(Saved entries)
##############################

(* ===== verification/ParserComplete.v ===== *)
(** * The parser's theorems: completeness

    Every token list the grammar relates to a module is parsed to that very
    module.  With [ParserProofs.v] this makes [Grammar.v] an exact
    specification of the parser. *)

From stdpp Require Import base tactics list strings option numbers.
From Stdlib Require Import ZArith NArith Lia Ascii String.
From S2P Require Import Prelude RustStr RustFloat Syntax Lexer LexerProofs Parser Grammar ParserProofs.

Open Scope string_scope.
Open Scope list_scope.
Open Scope nat_scope.

Scheme yields_min := Minimality for yields Sort Prop
  with yields_line_min := Minimality for yields_line Sort Prop
  with yields_stmt_min := Minimality for yields_stmt Sort Prop
  with yields_stmts_min := Minimality for yields_stmts Sort Prop.
Combined Scheme yields_mutind from yields_min, yields_line_min, yields_stmt_min, yields_stmts_min.

Section complete.
Variable tokens : list Token.

Let n := length tokens.

(** The state is in front of the tokens [ts]. *)
Definition at_tokens (s : Parser) (ts : list Token) : Prop := drop (pos s) tokens = ts.

Lemma at_lookup s t ts : at_tokens s (t :: ts) -> tokens !! pos s = Some t.
Proof. intros H. by apply drop_lookup in H as [? _]. Qed.

Lemma at_next s t ts : at_tokens s (t :: ts) -> at_tokens (with_pos (S (pos s)) s) ts.
Proof. intros H. by apply drop_lookup in H as [_ ?]. Qed.
(* ===== verification/Compiler.v ===== *)
(** * The compiler's lowering

    [crates/ricochet_compiler/src/compiler.rs], the [Compiler] that turns a
    module whose macros are expanded into bytecode.  Jumps are emitted with the
    placeholder [usize::MAX] and patched when their target is known, as the
    source does; [loop_stack] records the break jumps still to patch. *)

From stdpp Require Import base tactics list strings option numbers.
From Stdlib Require Import ZArith NArith Lia Ascii String.
From S2P Require Import Prelude RustStr RustFloat Syntax Lexer Parser Diagnostic Bytecode.

Open Scope string_scope.
Open Scope list_scope.
Open Scope nat_scope.

Module CompileError.
Inductive CompileError : Type :=
  | Parse (e : ParseError)
  | Unsupported (feature : msg) (span : Span) (help : option msg)
  | LoopControlOutsideLoop (word : string) (span : Span).
End CompileError.

Abbreviation CompileError := CompileError.CompileError.

Record LoopContext : Type := mkLoop { continue_target : nat; break_jumps : list nat }.

Record Compiler : Type := mkCompiler {
  chunk : Chunk; comp_line_starts : list nat; default_span : Span; loop_stack : list LoopContext }.

Abbreviation C := (stm Compiler CompileError).

Definition set_chunk (c : Chunk) (s : Compiler) : Compiler :=
  mkCompiler c (comp_line_starts s) (default_span s) (loop_stack s).
Definition set_default_span (sp : Span) (s : Compiler) : Compiler :=
  mkCompiler (chunk s) (comp_line_starts s) sp (loop_stack s).
(** The last element of the [Vec] is the head of the list. *)
Definition set_loop_stack (l : list LoopContext) (s : Compiler) : Compiler :=
  mkCompiler (chunk s) (comp_line_starts s) (default_span s) l.

Definition new_compiler (file : string) : Compiler := mkCompiler (new_chunk file) [0] (mkSpan 0 0) [].

Definition from_source (file source : string) : Compiler :=
  let s := new_compiler file in
  mkCompiler (chunk s) (line_starts source) (default_span s) (loop_stack s).

(** ** Emission *)

Definition source_span (s : Compiler) (sp : Span) : SourceSpan :=
  let '(line, column) := line_column (comp_line_starts s) (start sp) in
  mkSourceSpan (chunk_file (chunk s)) (start sp) (end_ sp) line column.

Definition push_at (o : Op) (sp : Span) : C unit :=
  smodify (fun s => set_chunk (push o (source_span s sp) (chunk s)) s).

Definition push_op (o : Op) : C unit := let* s := sget in push_at o (default_span s).

Definition emit_block (b : Chunk) : C N :=
  let* s := sget in
  let '(index, c) := push_block b (chunk s) in
  smodify (set_chunk c) ;; sret index.

(** [self.chunk.instructions.len()]. *)
Definition here : C nat := let* s := sget in sret (length (instructions (chunk s))).

Definition patch (i : nat) (o : Op) : C unit :=
  let* s := sget in
  let* c := slift (set_op i o (chunk s)) in
  smodify (set_chunk c).

Fixpoint patch_breaks (jumps : list nat) (target : N) : C unit :=
  match jumps with
  | [] => sret tt
  | j :: jumps' => patch j (Op.Jump target) ;; patch_breaks jumps' target
  end.

(** Run [m] with another default span. *)
Definition with_default_span (sp : Span) (m : C unit) : C unit :=
  let* s := sget in
  let previous := default_span s in
  smodify (set_default_span sp) ;;
  m ;;
  smodify (set_default_span previous).

(** ** Declarations as expressions *)

Definition declaration_name (e : SpannedExpr) : option string :=
  match expr e with Expr.Symbol name | Expr.String name => Some name | _ => None end.

Definition is_word (w : string) (e : SpannedExpr) : bool :=
  match expr e with Expr.Symbol word => String.eqb word w | _ => false end.

Definition is_declaration (w : string) (exprs : list SpannedExpr) : option string :=
  match exprs with
  | [name; operator] => if is_word w operator then declaration_name name else None
  | _ => None
  end.

Definition is_field_declaration (exprs : list SpannedExpr) : option string := is_declaration "Field" exprs.
Definition is_accessor_declaration (exprs : list SpannedExpr) : option string := is_declaration "Accessor" exprs.
Definition table_declaration (exprs : list SpannedExpr) : option string := is_declaration "Table" exprs.

Definition block_method_declaration (exprs : list SpannedExpr)
    : option (option ArgsDecl * string * list SpannedExpr) :=
  match exprs with
  | [block; name; operator] =>
      match expr block with
      | Expr.Block body =>
          if is_word "Method" operator then n ← declaration_name name; Some (None, n, body) else None
      | _ => None
      end
  | [args; block; name; operator] =>
      match expr args, expr block with
      | Expr.Args a, Expr.Block body =>
          if is_word "Method" operator then n ← declaration_name name; Some (Some a, n, body) else None
      | _, _ => None
      end
  | _ => None
  end.

Definition binding_operators : list string :=
  ["get"; "set"; "var"; "array"; "list"; "map"; "Array"; "List"; "Map"; "Set"].

(** [variable_binding_pair(exprs, index)], on the expressions from [index]. *)
Definition variable_binding_pair (exprs : list SpannedExpr) : option (string * string) :=
  match exprs with
  | e1 :: e2 :: _ =>
      match expr e1, expr e2 with
      | Expr.Symbol name, Expr.Symbol operator =>
          if existsb (String.eqb operator) binding_operators then Some (name, operator) else None
      | _, _ => None
      end
  | _ => None
  end.

Definition args_spec (a : ArgsDecl) : ArgsSpec := mkArgsSpec (inputs a) (outputs a).

(** ** Expressions *)

Definition compile_symbol (word : string) : C unit :=
  if String.eqb word "nil" then push_op Op.PushNil
  else if String.eqb word "true" then push_op (Op.PushBool true)
  else if String.eqb word "false" then push_op (Op.PushBool false)
  else if String.eqb word "return" then push_op Op.Return
  else if String.eqb word "break" then
    let* s := sget in
    match loop_stack s with
    | [] => sfail (CompileError.LoopControlOutsideLoop word (default_span s))
    | loop :: loops =>
        let* jump := here in
        push_op (Op.Jump usize_max) ;;
        smodify (set_loop_stack (mkLoop (continue_target loop) (break_jumps loop ++ [jump]) :: loops))
    end
  else if String.eqb word "continue" then
    let* s := sget in
    match loop_stack s with
    | [] => sfail (CompileError.LoopControlOutsideLoop word (default_span s))
    | loop :: _ => push_op (Op.Jump (N.of_nat (continue_target loop)))
    end
  else push_op (Op.CallWord word).

(** [compile_exprs], over the expression compiler it calls. *)
Section compile_exprs.
Variable compile_expr : Expr -> C unit.

Fixpoint compile_exprs_with (exprs : list SpannedExpr) : C unit :=
  match exprs with
  | [] => sret tt
  | mkSpanned e sp :: exprs1 =>
      match variable_binding_pair exprs with
      | Some (name, operator) =>
          match exprs1 with
          | mkSpanned _ sp2 :: exprs2 =>
              push_at (Op.PushString name) sp ;;
              push_at (Op.CallWord operator) sp2 ;;
              compile_exprs_with exprs2
          | [] => sret tt
          end
      | None =>
          with_default_span sp (compile_expr e) ;;
          compile_exprs_with exprs1
      end
  end.
End compile_exprs.

(** [compile_block_chunk], over the body's compilation. *)
Definition block_chunk_with (body : C unit) (sp : Span) : C Chunk :=
  let* s := sget in
  let* s' := slift (match body (mkCompiler (new_chunk (chunk_file (chunk s))) (comp_line_starts s) sp []) with
                    | Ok (_, s') => Ok s'
                    | Err e => Err e
                    | Panic => Panic
                    | OutOfFuel => OutOfFuel
                    end) in
  sret (push Op.Return (source_span s' (default_span s')) (chunk s')).

(** [self.loop_stack.pop().expect(..)]. *)
Definition pop_loop : C LoopContext :=
  let* s := sget in
  match loop_stack s with
  | loop :: loops => smodify (set_loop_stack loops) ;; sret loop
  | [] => slift Panic
  end.

Fixpoint compile_expr (e : Expr) : C unit :=
  match e with
  | Expr.Symbol word => compile_symbol word
  | Expr.DotWord word =>
      let* s := sget in
      sfail (CompileError.Unsupported [Lit "leading-dot method syntax "; Dbg word] (default_span s)
               (Some [Lit "use postfix selectors, for example: user email.get or http_request"]))
  | Expr.Reference name => push_op (Op.PushString name) ;; push_op (Op.CallWord "get")
  | Expr.String value => push_op (Op.PushString value)
  | Expr.Number value => push_op (Op.PushNumber value)
  | Expr.Float value => push_op (Op.PushFloat value)
  | Expr.Block body =>
      let* s := sget in
      let* block := block_chunk_with (compile_exprs_with compile_expr body) (default_span s) in
      let* index := emit_block block in
      push_op (Op.PushBlock index)
  | Expr.Sequence exprs => compile_exprs_with compile_expr exprs
  | Expr.Args _ =>
      let* s := sget in
      sfail (CompileError.Unsupported [Lit "argument declarations"] (default_span s)
               (Some [Lit "remove the signature and pop arguments from the stack"]))
  | Expr.If then_body else_body =>
      let* jump_if_false := here in
      push_op (Op.JumpIfFalse usize_max) ;;
      compile_exprs_with compile_expr then_body ;;
      let* jump_over_else := here in
      push_op (Op.Jump usize_max) ;;
      let* else_start := here in
      compile_exprs_with compile_expr else_body ;;
      let* end_ := here in
      patch jump_if_false (Op.JumpIfFalse (N.of_nat else_start)) ;;
      patch jump_over_else (Op.Jump (N.of_nat end_))
  | Expr.While condition body =>
      let* condition_start := here in
      compile_exprs_with compile_expr condition ;;
      let* exit_jump := here in
      push_op (Op.JumpIfFalse usize_max) ;;
      smodify (fun s => set_loop_stack (mkLoop condition_start [] :: loop_stack s) s) ;;
      compile_exprs_with compile_expr body ;;
      let* loop_context := pop_loop in
      push_op (Op.Jump (N.of_nat condition_start)) ;;
      let* loop_end := here in
      patch exit_jump (Op.JumpIfFalse (N.of_nat loop_end)) ;;
      patch_breaks (break_jumps loop_context) (N.of_nat loop_end)
  end.

Definition compile_exprs : list SpannedExpr -> C unit := compile_exprs_with compile_expr.
Definition compile_block_chunk (exprs : list SpannedExpr) (sp : Span) : C Chunk :=
  block_chunk_with (compile_exprs exprs) sp.

Definition compile_expr_item (e : Expr) (sp : Span) : C unit := with_default_span sp (compile_expr e).

(** ** Items *)

Definition compile_function_decl (f : FunctionDecl) : C unit :=
  let* block := compile_block_chunk (function_body f) (function_span f) in
  let* index := emit_block block in
  push_at (Op.AddFunction (function_name f) index (args_spec <$> function_args f)) (function_span f).

Definition compile_method_decl (m : MethodDecl) : C unit :=
  let* block := compile_block_chunk (method_body m) (method_span m) in
  let* index := emit_block block in
  push_at (Op.AddMethod (method_name m) index (args_spec <$> method_args m)) (method_span m).

(** A statement of a class body. *)
Definition compile_class_expr (e : Expr) (sp : Span) : C unit :=
  match e with
  | Expr.Sequence exprs =>
      match table_declaration exprs, is_field_declaration exprs, is_accessor_declaration exprs,
            block_method_declaration exprs with
      | Some name, _, _, _ =>
          match exprs with
          | [mkSpanned _ sp0; mkSpanned _ sp1] =>
              push_at (Op.PushString name) sp0 ;; push_at (Op.CallWord "Table") sp1
          | _ => slift Panic
          end
      | None, Some name, _, _ => push_at (Op.AddField name) sp
      | None, None, Some name, _ => push_at (Op.AddAccessor name) sp
      | None, None, None, Some (args, name, body) =>
          let* block := compile_block_chunk body sp in
          let* index := emit_block block in
          push_at (Op.AddMethod name index (args_spec <$> args)) sp
      | None, None, None, None => compile_expr_item e sp
      end
  | _ => compile_expr_item e sp
  end.

Definition compile_class_body_item (item : Item) : C unit :=
  match item with
  | Item.Method method => compile_method_decl method
  | Item.Expr e sp _ => compile_class_expr e sp
  | Item.Class (mkClass name _ _ _ sp) =>
      sfail (CompileError.Unsupported [Lit "nested class declaration "; Disp name] sp
               (Some [Lit "move nested classes to the top level"]))
  | Item.Function f =>
      sfail (CompileError.Unsupported [Lit "function declaration "; Disp (function_name f)] (function_span f)
               (Some [Lit "move function declarations to the top level"]))
  | Item.Macro m =>
      sfail (CompileError.Unsupported
               [Lit "compile-time macros are not implemented yet: macro declaration "; Dbg (macro_name m)]
               (macro_span m)
               (Some [Lit "macro declarations inside class bodies are parsed for editor support, but macro expansion is not available yet"]))
  end.

Fixpoint compile_all (f : Item -> C unit) (items : list Item) : C unit :=
  match items with
  | [] => sret tt
  | item :: items' => f item ;; compile_all f items'
  end.

(** The span of the class is computed before its body is compiled. *)
Definition compile_class (c : ClassDecl) : C unit :=
  let 'mkClass name superclass body _ sp := c in
  let* s := sget in
  let class_span := source_span s sp in
  smodify (fun s => set_chunk (push (Op.BeginClass name superclass) class_span (chunk s)) s) ;;
  compile_all compile_class_body_item body ;;
  smodify (fun s => set_chunk (push Op.EndClass class_span (chunk s)) s).

Definition compile_item (item : Item) : C unit :=
  match item with
  | Item.Class class => compile_class class
  | Item.Expr e sp _ => compile_expr_item e sp
  | Item.Function f => compile_function_decl f
  | Item.Macro m =>
      sfail (CompileError.Unsupported
               [Lit "compile-time macros are not implemented yet: macro declaration "; Dbg (macro_name m)]
               (macro_span m)
               (Some [Lit "macro declarations parse for editor support, but expansion and lowering will land in a later compiler slice"]))
  | Item.Method m =>
      sfail (CompileError.Unsupported [Lit "top-level method declaration "; Disp (method_name m)] (method_span m)
               (Some [Lit "methods must be declared inside a class body with postfix Method syntax"]))
  end.

Definition compile_module (m : Module_) : C unit := compile_all compile_item (items m).

(** Lowering a macro-free module: [Compiler::from_source], [compile_module]
    and [finish]. *)
Definition lower_module (file source : string) (m : Module_) : res CompileError Chunk :=
  match compile_module m (from_source file source) with
  | Ok (_, s) => Ok (chunk s)
  | Err e => Err e
  | Panic => Panic
  | OutOfFuel => OutOfFuel
  end.

Example lower_loop :
  match parse_module "a while b if break end continue end" with
  | Ok m => match lower_module "f" "" m with Ok c => ops c | _ => [] end
  | _ => []
  end = [Op.CallWord "a"; Op.JumpIfFalse 8; Op.CallWord "b"; Op.JumpIfFalse 6; Op.Jump 8; Op.Jump 6;
         Op.Jump 0; Op.Jump 0].
Proof. vm_compute. reflexivity. Qed.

##############################

Exercise instructions – Copy out the range of lines above starting at the line with "Definition block_method_declaration (exprs" and ending at the line with "(** [variable_binding_pair(exprs, index)], on", exactly and including both.

Written solution –
Definition block_method_declaration (exprs : list SpannedExpr)
    : option (option ArgsDecl * string * list SpannedExpr) :=
  match exprs with
  | [block; name; operator] =>
      match expr block with
      | Expr.Block body =>
          if is_word "Method" operator then n ← declaration_name name; Some (None, n, body) else None
      | _ => None
      end
  | [args; block; name; operator] =>
      match expr args, expr block with
      | Expr.Args a, Expr.Block body =>
          if is_word "Method" operator then n ← declaration_name name; Some (Some a, n, body) else None
      | _, _ => None
      end
  | _ => None
  end.

Definition binding_operators : list string :=
  ["get"; "set"; "var"; "array"; "list"; "map"; "Array"; "List"; "Map"; "Set"].

(** [variable_binding_pair(exprs, index)], on the expressions from [index]. *)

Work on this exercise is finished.